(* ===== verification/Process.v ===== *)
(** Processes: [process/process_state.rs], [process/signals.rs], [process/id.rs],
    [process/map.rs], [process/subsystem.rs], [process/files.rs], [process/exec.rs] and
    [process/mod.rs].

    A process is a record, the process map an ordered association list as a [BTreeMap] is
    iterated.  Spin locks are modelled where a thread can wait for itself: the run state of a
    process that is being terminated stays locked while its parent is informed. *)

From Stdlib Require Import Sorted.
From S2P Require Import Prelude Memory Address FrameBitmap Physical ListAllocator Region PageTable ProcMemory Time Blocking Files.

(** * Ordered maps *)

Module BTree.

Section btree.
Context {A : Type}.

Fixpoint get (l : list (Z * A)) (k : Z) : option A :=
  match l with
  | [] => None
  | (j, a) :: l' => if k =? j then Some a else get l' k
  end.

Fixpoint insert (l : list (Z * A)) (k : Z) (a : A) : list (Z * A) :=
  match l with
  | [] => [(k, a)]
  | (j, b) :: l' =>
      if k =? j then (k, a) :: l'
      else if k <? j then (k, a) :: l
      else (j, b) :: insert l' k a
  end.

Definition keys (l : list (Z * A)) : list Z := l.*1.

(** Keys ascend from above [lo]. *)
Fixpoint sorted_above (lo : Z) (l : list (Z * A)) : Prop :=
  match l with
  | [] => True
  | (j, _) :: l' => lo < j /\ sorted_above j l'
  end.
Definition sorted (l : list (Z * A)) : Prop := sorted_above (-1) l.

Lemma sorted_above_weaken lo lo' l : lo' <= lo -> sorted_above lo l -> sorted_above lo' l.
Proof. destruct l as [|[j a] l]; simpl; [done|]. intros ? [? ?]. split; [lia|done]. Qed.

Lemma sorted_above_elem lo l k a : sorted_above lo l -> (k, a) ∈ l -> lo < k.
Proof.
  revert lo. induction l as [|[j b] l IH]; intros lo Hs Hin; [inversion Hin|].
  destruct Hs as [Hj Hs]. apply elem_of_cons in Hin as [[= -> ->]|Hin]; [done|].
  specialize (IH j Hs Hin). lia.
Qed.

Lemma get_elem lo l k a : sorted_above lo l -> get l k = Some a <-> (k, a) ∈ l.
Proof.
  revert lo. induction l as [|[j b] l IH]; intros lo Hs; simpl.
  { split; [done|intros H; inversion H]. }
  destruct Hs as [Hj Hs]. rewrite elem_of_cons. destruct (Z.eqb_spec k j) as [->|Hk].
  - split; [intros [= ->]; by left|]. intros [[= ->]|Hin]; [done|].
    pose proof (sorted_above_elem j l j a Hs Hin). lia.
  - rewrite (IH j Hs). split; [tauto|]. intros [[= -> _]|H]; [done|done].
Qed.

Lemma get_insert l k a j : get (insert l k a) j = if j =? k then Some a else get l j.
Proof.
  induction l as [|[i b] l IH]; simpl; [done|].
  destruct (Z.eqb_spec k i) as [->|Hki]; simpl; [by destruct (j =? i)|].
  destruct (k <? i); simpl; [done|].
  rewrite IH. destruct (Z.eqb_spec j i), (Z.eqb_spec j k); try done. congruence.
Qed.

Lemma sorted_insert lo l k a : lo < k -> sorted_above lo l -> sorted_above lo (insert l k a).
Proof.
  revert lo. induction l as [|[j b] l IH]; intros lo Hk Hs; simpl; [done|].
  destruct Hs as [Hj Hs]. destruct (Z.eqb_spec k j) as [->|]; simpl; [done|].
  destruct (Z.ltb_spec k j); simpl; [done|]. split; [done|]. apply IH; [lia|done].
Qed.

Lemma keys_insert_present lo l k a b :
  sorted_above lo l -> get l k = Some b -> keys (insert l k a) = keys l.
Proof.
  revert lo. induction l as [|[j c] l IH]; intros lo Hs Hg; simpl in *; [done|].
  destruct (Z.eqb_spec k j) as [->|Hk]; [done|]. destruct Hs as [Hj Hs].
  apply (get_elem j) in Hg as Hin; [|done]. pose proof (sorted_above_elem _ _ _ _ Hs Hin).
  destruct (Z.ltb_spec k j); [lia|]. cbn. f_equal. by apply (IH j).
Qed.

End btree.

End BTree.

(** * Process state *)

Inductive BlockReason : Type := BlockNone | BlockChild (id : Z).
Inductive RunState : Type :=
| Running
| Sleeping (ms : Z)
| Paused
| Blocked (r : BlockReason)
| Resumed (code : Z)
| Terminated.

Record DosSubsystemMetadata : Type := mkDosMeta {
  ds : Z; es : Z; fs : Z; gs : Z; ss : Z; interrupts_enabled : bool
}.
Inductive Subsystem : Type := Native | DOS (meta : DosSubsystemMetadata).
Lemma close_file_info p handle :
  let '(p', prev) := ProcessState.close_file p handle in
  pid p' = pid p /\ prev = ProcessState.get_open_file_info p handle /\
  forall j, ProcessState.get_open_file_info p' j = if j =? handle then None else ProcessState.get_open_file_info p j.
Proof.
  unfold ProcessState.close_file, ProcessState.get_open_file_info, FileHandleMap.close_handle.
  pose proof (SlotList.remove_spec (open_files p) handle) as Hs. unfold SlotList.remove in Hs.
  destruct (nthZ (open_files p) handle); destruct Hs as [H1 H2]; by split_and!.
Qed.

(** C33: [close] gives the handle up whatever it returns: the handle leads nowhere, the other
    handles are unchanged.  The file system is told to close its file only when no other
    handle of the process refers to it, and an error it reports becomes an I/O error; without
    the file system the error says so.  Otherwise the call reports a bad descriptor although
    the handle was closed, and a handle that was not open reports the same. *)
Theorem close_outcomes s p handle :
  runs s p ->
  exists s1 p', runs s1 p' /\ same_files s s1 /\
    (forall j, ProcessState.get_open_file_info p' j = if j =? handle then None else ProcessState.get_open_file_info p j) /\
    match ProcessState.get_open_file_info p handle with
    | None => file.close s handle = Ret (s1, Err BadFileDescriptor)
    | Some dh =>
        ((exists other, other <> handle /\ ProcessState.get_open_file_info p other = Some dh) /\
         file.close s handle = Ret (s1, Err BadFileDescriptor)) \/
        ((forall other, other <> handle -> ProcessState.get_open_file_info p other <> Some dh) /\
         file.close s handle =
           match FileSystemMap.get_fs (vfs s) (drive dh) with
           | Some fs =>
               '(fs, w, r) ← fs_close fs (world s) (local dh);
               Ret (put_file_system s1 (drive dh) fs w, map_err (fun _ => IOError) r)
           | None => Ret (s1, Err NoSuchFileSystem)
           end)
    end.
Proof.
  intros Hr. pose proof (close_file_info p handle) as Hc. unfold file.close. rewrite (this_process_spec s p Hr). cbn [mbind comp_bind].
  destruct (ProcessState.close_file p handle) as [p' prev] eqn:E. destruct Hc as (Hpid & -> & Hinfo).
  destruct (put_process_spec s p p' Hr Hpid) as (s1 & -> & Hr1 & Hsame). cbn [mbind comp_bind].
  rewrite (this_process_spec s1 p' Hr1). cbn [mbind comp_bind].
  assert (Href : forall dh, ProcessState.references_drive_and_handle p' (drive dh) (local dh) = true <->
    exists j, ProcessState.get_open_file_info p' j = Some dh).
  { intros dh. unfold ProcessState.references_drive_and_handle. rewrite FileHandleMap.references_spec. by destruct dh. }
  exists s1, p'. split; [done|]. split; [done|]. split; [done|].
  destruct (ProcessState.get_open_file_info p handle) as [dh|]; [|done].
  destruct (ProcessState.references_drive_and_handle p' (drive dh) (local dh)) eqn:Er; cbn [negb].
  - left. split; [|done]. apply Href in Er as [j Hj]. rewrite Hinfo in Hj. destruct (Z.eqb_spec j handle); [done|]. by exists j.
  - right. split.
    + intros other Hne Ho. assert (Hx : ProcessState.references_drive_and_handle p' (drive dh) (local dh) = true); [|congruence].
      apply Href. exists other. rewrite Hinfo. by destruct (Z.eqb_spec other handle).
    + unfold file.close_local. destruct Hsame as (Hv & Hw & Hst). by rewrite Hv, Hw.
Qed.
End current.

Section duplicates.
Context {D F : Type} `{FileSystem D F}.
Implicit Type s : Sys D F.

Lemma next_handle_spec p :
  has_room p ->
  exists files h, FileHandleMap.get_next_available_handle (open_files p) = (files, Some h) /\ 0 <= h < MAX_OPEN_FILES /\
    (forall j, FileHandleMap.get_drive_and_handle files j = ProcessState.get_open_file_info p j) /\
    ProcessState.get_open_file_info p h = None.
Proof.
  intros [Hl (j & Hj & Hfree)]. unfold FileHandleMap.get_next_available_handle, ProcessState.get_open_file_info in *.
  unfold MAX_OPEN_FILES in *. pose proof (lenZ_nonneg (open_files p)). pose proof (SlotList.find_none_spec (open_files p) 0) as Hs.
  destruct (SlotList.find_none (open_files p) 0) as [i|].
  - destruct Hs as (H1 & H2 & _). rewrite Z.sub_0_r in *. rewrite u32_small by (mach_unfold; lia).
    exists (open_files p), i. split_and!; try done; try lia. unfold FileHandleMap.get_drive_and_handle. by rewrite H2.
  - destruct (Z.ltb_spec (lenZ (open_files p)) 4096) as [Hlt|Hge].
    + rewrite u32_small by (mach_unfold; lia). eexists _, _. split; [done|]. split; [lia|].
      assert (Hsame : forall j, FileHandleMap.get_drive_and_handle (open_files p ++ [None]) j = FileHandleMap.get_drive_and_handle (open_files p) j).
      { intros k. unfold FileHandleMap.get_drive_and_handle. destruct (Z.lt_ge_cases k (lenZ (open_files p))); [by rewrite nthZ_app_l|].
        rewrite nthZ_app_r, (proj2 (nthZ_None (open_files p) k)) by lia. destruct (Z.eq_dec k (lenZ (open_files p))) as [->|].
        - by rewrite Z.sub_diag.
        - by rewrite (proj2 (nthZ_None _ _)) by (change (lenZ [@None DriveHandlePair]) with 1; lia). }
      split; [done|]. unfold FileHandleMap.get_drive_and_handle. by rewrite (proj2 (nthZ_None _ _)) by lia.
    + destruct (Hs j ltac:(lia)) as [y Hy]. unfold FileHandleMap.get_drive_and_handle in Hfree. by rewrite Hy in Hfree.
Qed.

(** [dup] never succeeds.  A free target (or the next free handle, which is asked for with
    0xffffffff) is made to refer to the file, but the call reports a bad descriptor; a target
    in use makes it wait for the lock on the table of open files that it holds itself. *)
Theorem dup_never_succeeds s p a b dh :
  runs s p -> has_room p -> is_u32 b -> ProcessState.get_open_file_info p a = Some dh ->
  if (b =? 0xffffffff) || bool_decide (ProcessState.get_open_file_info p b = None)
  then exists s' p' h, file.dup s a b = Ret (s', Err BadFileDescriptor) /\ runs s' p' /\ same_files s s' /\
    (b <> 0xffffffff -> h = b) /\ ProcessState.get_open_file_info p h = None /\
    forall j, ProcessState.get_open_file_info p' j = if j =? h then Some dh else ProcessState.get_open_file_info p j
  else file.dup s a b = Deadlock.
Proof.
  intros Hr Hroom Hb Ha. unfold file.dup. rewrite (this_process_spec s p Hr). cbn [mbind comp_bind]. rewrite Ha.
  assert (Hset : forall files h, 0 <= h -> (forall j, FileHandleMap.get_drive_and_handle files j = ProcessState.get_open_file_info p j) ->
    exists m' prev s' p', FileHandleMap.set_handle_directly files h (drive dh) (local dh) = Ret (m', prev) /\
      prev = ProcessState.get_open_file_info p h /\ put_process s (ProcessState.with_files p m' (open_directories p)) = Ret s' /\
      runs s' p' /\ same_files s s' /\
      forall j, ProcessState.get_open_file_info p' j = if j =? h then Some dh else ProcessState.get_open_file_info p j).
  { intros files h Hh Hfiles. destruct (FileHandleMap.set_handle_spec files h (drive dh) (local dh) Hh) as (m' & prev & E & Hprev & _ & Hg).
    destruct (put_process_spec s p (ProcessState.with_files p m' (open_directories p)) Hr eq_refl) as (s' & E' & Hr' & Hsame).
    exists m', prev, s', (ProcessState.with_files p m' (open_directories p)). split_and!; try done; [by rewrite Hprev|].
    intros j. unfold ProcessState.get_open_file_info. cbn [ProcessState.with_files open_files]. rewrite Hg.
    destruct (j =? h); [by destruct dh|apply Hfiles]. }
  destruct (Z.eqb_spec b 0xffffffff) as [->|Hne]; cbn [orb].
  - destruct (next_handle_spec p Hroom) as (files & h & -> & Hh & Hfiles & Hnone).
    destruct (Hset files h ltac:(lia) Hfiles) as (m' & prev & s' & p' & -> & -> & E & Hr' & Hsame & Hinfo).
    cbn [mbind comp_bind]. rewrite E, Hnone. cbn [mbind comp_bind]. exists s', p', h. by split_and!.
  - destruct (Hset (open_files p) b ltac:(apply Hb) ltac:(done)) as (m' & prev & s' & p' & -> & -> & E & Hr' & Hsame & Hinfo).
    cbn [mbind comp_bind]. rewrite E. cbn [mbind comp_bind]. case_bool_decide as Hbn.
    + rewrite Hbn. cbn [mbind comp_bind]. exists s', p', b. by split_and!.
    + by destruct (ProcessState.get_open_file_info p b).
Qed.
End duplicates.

........

→ **ACTION ITEM**
In the entries above, find the line with "Lemma sorted_above_elem lo" and the line with "(** * Process state *)", then restate word for word both of them and every line between, with nothing more.

→ **FINISHED EXERCISE**
Lemma sorted_above_elem lo l k a : sorted_above lo l -> (k, a) ∈ l -> lo < k.
Proof.
  revert lo. induction l as [|[j b] l IH]; intros lo Hs Hin; [inversion Hin|].
  destruct Hs as [Hj Hs]. apply elem_of_cons in Hin as [[= -> ->]|Hin]; [done|].
  specialize (IH j Hs Hin). lia.
Qed.

Lemma get_elem lo l k a : sorted_above lo l -> get l k = Some a <-> (k, a) ∈ l.
Proof.
  revert lo. induction l as [|[j b] l IH]; intros lo Hs; simpl.
  { split; [done|intros H; inversion H]. }
  destruct Hs as [Hj Hs]. rewrite elem_of_cons. destruct (Z.eqb_spec k j) as [->|Hk].
  - split; [intros [= ->]; by left|]. intros [[= ->]|Hin]; [done|].
    pose proof (sorted_above_elem j l j a Hs Hin). lia.
  - rewrite (IH j Hs). split; [tauto|]. intros [[= -> _]|H]; [done|done].
Qed.

Lemma get_insert l k a j : get (insert l k a) j = if j =? k then Some a else get l j.
Proof.
  induction l as [|[i b] l IH]; simpl; [done|].
  destruct (Z.eqb_spec k i) as [->|Hki]; simpl; [by destruct (j =? i)|].
  destruct (k <? i); simpl; [done|].
  rewrite IH. destruct (Z.eqb_spec j i), (Z.eqb_spec j k); try done. congruence.
Qed.

Lemma sorted_insert lo l k a : lo < k -> sorted_above lo l -> sorted_above lo (insert l k a).
Proof.
  revert lo. induction l as [|[j b] l IH]; intros lo Hk Hs; simpl; [done|].
  destruct Hs as [Hj Hs]. destruct (Z.eqb_spec k j) as [->|]; simpl; [done|].
  destruct (Z.ltb_spec k j); simpl; [done|]. split; [done|]. apply IH; [lia|done].
Qed.

Lemma keys_insert_present lo l k a b :
  sorted_above lo l -> get l k = Some b -> keys (insert l k a) = keys l.
Proof.
  revert lo. induction l as [|[j c] l IH]; intros lo Hs Hg; simpl in *; [done|].
  destruct (Z.eqb_spec k j) as [->|Hk]; [done|]. destruct Hs as [Hj Hs].
  apply (get_elem j) in Hg as Hin; [|done]. pose proof (sorted_above_elem _ _ _ _ Hs Hin).
  destruct (Z.ltb_spec k j); [lia|]. cbn. f_equal. by apply (IH j).
Qed.

End btree.

End BTree.

(** * Process state *)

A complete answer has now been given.